# WORK TO COMPLETE
All lines from the one with "Messaging.v" to the end of the entries below must be written out exactly. Leave out any other line.

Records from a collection
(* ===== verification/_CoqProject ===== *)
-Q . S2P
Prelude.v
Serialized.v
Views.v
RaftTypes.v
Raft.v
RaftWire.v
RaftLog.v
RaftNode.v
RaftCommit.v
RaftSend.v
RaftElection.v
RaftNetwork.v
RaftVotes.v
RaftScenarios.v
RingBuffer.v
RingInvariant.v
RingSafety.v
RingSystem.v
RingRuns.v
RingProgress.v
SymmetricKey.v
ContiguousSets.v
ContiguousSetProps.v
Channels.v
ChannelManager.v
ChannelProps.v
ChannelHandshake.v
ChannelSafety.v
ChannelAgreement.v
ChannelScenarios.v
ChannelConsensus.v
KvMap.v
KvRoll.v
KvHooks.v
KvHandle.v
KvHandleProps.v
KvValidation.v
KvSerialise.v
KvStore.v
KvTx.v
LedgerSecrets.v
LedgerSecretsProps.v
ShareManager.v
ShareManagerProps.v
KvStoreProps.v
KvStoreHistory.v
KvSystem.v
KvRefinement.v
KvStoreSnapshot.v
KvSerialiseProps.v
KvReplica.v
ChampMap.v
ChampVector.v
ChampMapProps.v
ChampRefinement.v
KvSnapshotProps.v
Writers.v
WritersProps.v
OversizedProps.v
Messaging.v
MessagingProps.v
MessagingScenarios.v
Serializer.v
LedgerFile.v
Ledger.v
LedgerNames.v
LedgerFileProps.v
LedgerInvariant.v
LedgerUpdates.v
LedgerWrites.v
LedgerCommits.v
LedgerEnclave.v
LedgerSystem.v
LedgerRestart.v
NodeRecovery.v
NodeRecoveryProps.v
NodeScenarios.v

# WRITTEN SOLUTION
Messaging.v
MessagingProps.v
MessagingScenarios.v
Serializer.v
LedgerFile.v
Ledger.v
LedgerNames.v
LedgerFileProps.v
LedgerInvariant.v
LedgerUpdates.v
LedgerWrites.v
LedgerCommits.v
LedgerEnclave.v
LedgerSystem.v
LedgerRestart.v
NodeRecovery.v
NodeRecoveryProps.v
NodeScenarios.v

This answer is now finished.